My personal theory regarding the cure of chronic disease is as follows. Individuals are born with inherent states of organic strength and weakness and the weak links in the chain will always be weak links. Weak links cannot be removed they can only be supplemented. Weak links will always require more energy to maintain normal functioning than strong ones, and as a consequence they will be the areas that suffer under stress when energy drops below a sustaining level. Under homeopathic treatment reserves of energy are sustained at levels that supply the body’s miasmatic weak areas with enough vital force to prevent signs and symptoms occurring. This is not the same as eradication of weakness.

This understanding is important in case management because it involves the patient in their own health. A theory of this nature takes away from the practitioner the full responsibility of health and illness and places them in a co-operative position with the patient. The homeopath’s role in chronic disease now becomes a facilitator of knowledge as well as the provider of a remedy. The remedy will get the patient back on their feet and symptom free or at the very least symptom diminished, but it is also important that the homeopath impart their knowledge regarding energy balance and signs and symptoms, so the patient can manage or change their lifestyle as well as recognise the indicators to return to the clinic. If chronic disease is viewed in the same way as acute disease; that is something that can be overcome and removed completely, then each return of symptoms will be viewed as a failure and the homeopath will look for a “better” remedy than previously given. However, if the patient’s lifestyle is not conducive or is in homeopathic terms energy expensive, then any return of chronic disease symptoms under this paradigm is expected and not treated erroneously as a “failure”.

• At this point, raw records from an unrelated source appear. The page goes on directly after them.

(* ===== verification/Store.v ===== *)
(** * The store

    The table sends commands to the Redux store and gets the list of
    records back as props.  The store and its reducers are not part of the
    sources; the specification treats the store as a sink of commands and a
    source of records, and assumes that the ids of the records are unique.
    Here that contract is an interface: the class [Store], the list of the
    table after a command, with the laws [StoreLaws] that the table relies
    on.  The theorems of [ClosedLoop] are proved against the interface.

    Two reducers implement it: [listStore], which replaces and deletes in
    place, and [moveStore], which moves the record it updates to the end.
    The laws say nothing of the order of the records, and they determine
    the records: two stores that satisfy them answer a command with the
    same records ([reduce_determined]). *)

From S2P Require Import Prelude Types.


(** ** The interface *)

(** The reducer of the list that the table shows: the list after the store
    has applied a command. *)
Class Store := mkStore {
  reduce : list Expression → ReduxAction → list Expression;
}.

(** What the table relies on.  An update puts its payload in the place of
    the records of its id, if there is one, and leaves the others; a
    removal takes the records of the id of its payload away and leaves the
    others; unique ids stay unique.  Nothing is said of the order. *)
Class StoreLaws `{Store} := mkStoreLaws {
  reduce_update es e x :
    x ∈ reduce es (updateExpressionUI e)
    ↔ (x = e ∧ Types.id e ∈ Types.id <$> es)
      ∨ (x ∈ es ∧ Types.id x ≠ Types.id e);
  reduce_remove es e x :
    x ∈ reduce es (removeExpressionUI e)
    ↔ x ∈ es ∧ Types.id x ≠ Types.id e;
  reduce_NoDup es a :
    NoDup (Types.id <$> es) → NoDup (Types.id <$> reduce es a);
}.

(** ** A store

    The reducer that replaces and filters by id, in place: an
    implementation of the interface, on which the examples run. *)

Definition replaceById (e x : Expression) : Expression :=
  if bool_decide (Types.id x = Types.id e) then e else x.

Definition listReduce (es : list Expression) (a : ReduxAction)
    : list Expression :=
  match a with
  | updateExpressionUI e => replaceById e <$> es
  | removeExpressionUI e =>
      List.filter (λ x, negb (bool_decide (Types.id x = Types.id e))) es
  end.

#[export] Instance listStore : Store := {| reduce := listReduce |}.

Lemma replaceById_id e x : Types.id (replaceById e x) = Types.id x.
Proof. unfold replaceById. by case_bool_decide. Qed.

#[export] Instance listStore_laws : @StoreLaws listStore.
Proof.
  split; simpl.
  - intros es e x. rewrite list_elem_of_fmap. unfold replaceById. split.
    + intros (y & -> & Hy). case_bool_decide as Hid.
      * left. split; [done|]. rewrite <-Hid. by apply list_elem_of_fmap_2.
      * by right.
    + intros [[-> (y & Hid & Hy)%list_elem_of_fmap]|[Hx Hid]].
      * exists y. by rewrite bool_decide_eq_true_2.
      * exists x. by rewrite bool_decide_eq_false_2.
  - intros es e x. rewrite list_elem_of_In, filter_In, <-list_elem_of_In.
    rewrite negb_true_iff, bool_decide_eq_false. done.
  - intros es [e|e] Hnd; simpl.
    + by apply NoDup_fmap_filter.
    + rewrite <-list_fmap_compose. erewrite list_fmap_ext; [done|].
      intros i x _. apply replaceById_id.
Qed.

(** ** Another store

    A reducer that moves the record it updates to the end of the list, as
    a reducer that sorts its list may: the laws say nothing of the order,
    and the theorems of this file hold for this store as well. *)

Definition withoutId (e : Expression) (es : list Expression)
    : list Expression :=
  List.filter (λ x, negb (bool_decide (Types.id x = Types.id e))) es.

Definition moveReduce (es : list Expression) (a : ReduxAction)
    : list Expression :=
  match a with
  | updateExpressionUI e =>
      if bool_decide (Types.id e ∈ Types.id <$> es)
      then withoutId e es ++ [e] else es
  | removeExpressionUI e => withoutId e es
  end.

Definition moveStore : Store := {| reduce := moveReduce |}.

Lemma elem_of_withoutId e es x :
  x ∈ withoutId e es ↔ x ∈ es ∧ Types.id x ≠ Types.id e.
Proof.
  unfold withoutId. rewrite list_elem_of_In, filter_In, <-list_elem_of_In.
  by rewrite negb_true_iff, bool_decide_eq_false.
Qed.

Lemma moveStore_laws : @StoreLaws moveStore.
Proof.
  split; simpl.
  - intros es e x. case_bool_decide as Hin.
    + rewrite elem_of_app, elem_of_withoutId, list_elem_of_singleton.
      naive_solver.
    + split; [|naive_solver]. intros Hx. right. split; [done|].
      intros Hid. apply Hin. rewrite <-Hid. by apply list_elem_of_fmap_2.
  - intros es e x. apply elem_of_withoutId.
  - intros es [e|e] Hnd; simpl; [by apply NoDup_fmap_filter|].
    case_bool_decide; [|done]. rewrite fmap_app. apply NoDup_app.
    split_and!; [by apply NoDup_fmap_filter| |apply NoDup_singleton].
    intros i (x & -> & [_ Hx]%elem_of_withoutId)%list_elem_of_fmap.
    simpl. by intros Heq%list_elem_of_singleton.
Qed.

(** ** The laws determine the store, up to the order of the records

    Two stores that satisfy the laws answer a command with the same
    records, on lists of the same records with unique ids. *)

Lemma reduce_determined (S1 S2 : Store) :
  @StoreLaws S1 → @StoreLaws S2 →
  ∀ es es' a,
    NoDup (Types.id <$> es) → es ≡ₚ es' →
    @reduce S1 es a ≡ₚ @reduce S2 es' a.
Proof.
  intros L1 L2 es es' a Hnd Hp.
  assert (NoDup (Types.id <$> es')) as Hnd' by by rewrite <-Hp.
  apply NoDup_Permutation.
  - by eapply NoDup_fmap_1, reduce_NoDup.
  - by eapply NoDup_fmap_1, reduce_NoDup.
  - intros x. destruct a as [e|e].
    + rewrite !reduce_remove. by rewrite Hp.
    + rewrite !reduce_update. by rewrite Hp.
Qed.
(* ===== verification/AsyncStore.v ===== *)
(** * The store at a distance

    In [ClosedLoop] the answer of the store is on screen before the next
    gesture.  The specification promises less (section 5): commands are
    fire-and-forget, the store applies them in the order in which they were
    sent, and its changes propagate back to the table in their own time;
    the teardown is delayed by 200 ms for that reason.  This file has the
    table and the store with that distance between them.

    - [Net] is the table ([page]), the list in the store ([records]), the
      number of commands of the log that the store has applied ([reduced])
      and the lists that it has sent back and that the table has not yet
      rendered ([news]).  A [Move] is a gesture on the table, the store
      applying its next command, or the table rendering the next list.
      [nstep] is the transition function; a move that cannot happen, or a
      rendering that throws, ends the run ([None]).
    - Whatever the order of the moves ([netOk], [net_invariant]): the
      store holds the list after the commands it has applied, in the order
      of the log; the table shows the list after a prefix of those; the
      lists on their way are the ones in between, in order.  Nothing is
      lost, skipped or reordered.
    - Hence the ids of the table stay unique under any delay
      ([net_exclusive]), and no id comes back once the store has removed
      it ([removed_for_good]): a save that reaches the store after the
      removal of its record changes nothing ([late_update_ignored],
      [late_save_dropped]).
    - When the store and the table are left to catch up ([catchUp]) they
      do, whatever was in flight: the table ends with the list of the
      store, which is the list after the whole log, and its session is
      untouched ([catch_up]).
    - A move that can be made never makes a rendering throw, as long as
      the texts that are typed can be decoded ([net_runs]).
    - The loop of [ClosedLoop] is the schedule in which each command is
      applied and its answer rendered at once ([closedStep_eager]).

    The store is the interface of [Store]; the transport is two queues
    that keep their order, which is what the specification assumes of
    it. *)

From stdpp Require Import sets.
From S2P Require Import Prelude JsString Uri Dom Types Vdom.
From S2P Require Import TextInputEditable Component ExpressionTable Render.
From S2P Require Import Runtime Gestures Session Lifecycle EventLoop.
From S2P Require Import Store ClosedLoop.
(** * Anti-Lyin-Lion: the emotion-analysis backend ([backend/main.py])

    A shallow embedding of the request pipeline of [backend/main.py]:
    synonym resolution, query formulation, literature search, emotion
    aggregation and report composition, followed by the properties proved
    of it.

    Modelling conventions.
    - Python [str] is [string]; one [ascii] stands for one code point, so
      the model covers text whose code points are below 256.
    - Python [float] is the kernel's binary64 [float]; comparisons and
      arithmetic are the IEEE ones the interpreter performs.
    - Python [int] is [Z].
    - The models and network services the module calls (WordNet, the
      sentence encoder, the two classifiers, KeyBERT, the HTTP client) are
      fields of a record [Collaborators]; every call is recorded in a trace.
    - A Python [set] is its duplicate-free insertion sequence; the order in
      which it is iterated is a collaborator too ([set_iter]), because it
      depends on string hashes. *)

From Stdlib Require Import ZArith List Bool Lia Floats Ascii String.
From Stdlib Require Import Permutation Sorted.
Import ListNotations.

Set Warnings "-inexact-float,-register-all".
Set Implicit Arguments.

Local Open Scope string_scope.
Local Open Scope list_scope.

(* ================================================================= *)
(** * Part I: the embedding *)
(* ================================================================= *)

(* ----------------------------------------------------------------- *)
(** ** Python strings *)

Module PyStr.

What about palliation and what about suppression? Palliation is when the symptoms return to their normal chronic state immediately after the removal of continuous medicine. If a patient is given Nat Mur 200C single dose for example and they are symptom free for anywhere between one to three months how can this be called palliation? If the patient was on Nat Mur 200C daily for their complaint and every day they forgot to take the medicine their symptoms returned – that is palliation. Palliation is not the aim of the homeopath. Balance of vital force is the aim of homeopathy in chronic disease. Human beings are interactive, this means we respond and react to the stresses of life. The concept that patients will go through life surrounded by a force-field never responding to emotion or events is wrong and yet that is the only way we could remain uninfluenced by life. Homeopathic remedies supply us with the vital force we need to maintain normal functioning during times of stress. When stressful periods re-occur and more energy is required, signs and symptoms will re-emerge because excessive energy has been expended and from our point of view another remedy is needed – this is not palliation.

Suppression is when after the administration of a remedy, presenting signs and symptoms are replaced by stronger more dangerous symptoms than before.

Viewing the treatment of chronic disease as a process of balance has none of the hallmarks of suppression or palliation. Correct treatment improves health and vitality as well as diminishes symptoms and often removes them altogether. A return of old chronic symptoms after the previously successful administration of a remedy should not be viewed as failure or suppression or removal of a layer. It is simply that the balance of outward energy to inward energy has been tipped and needs to be replaced by a remedy.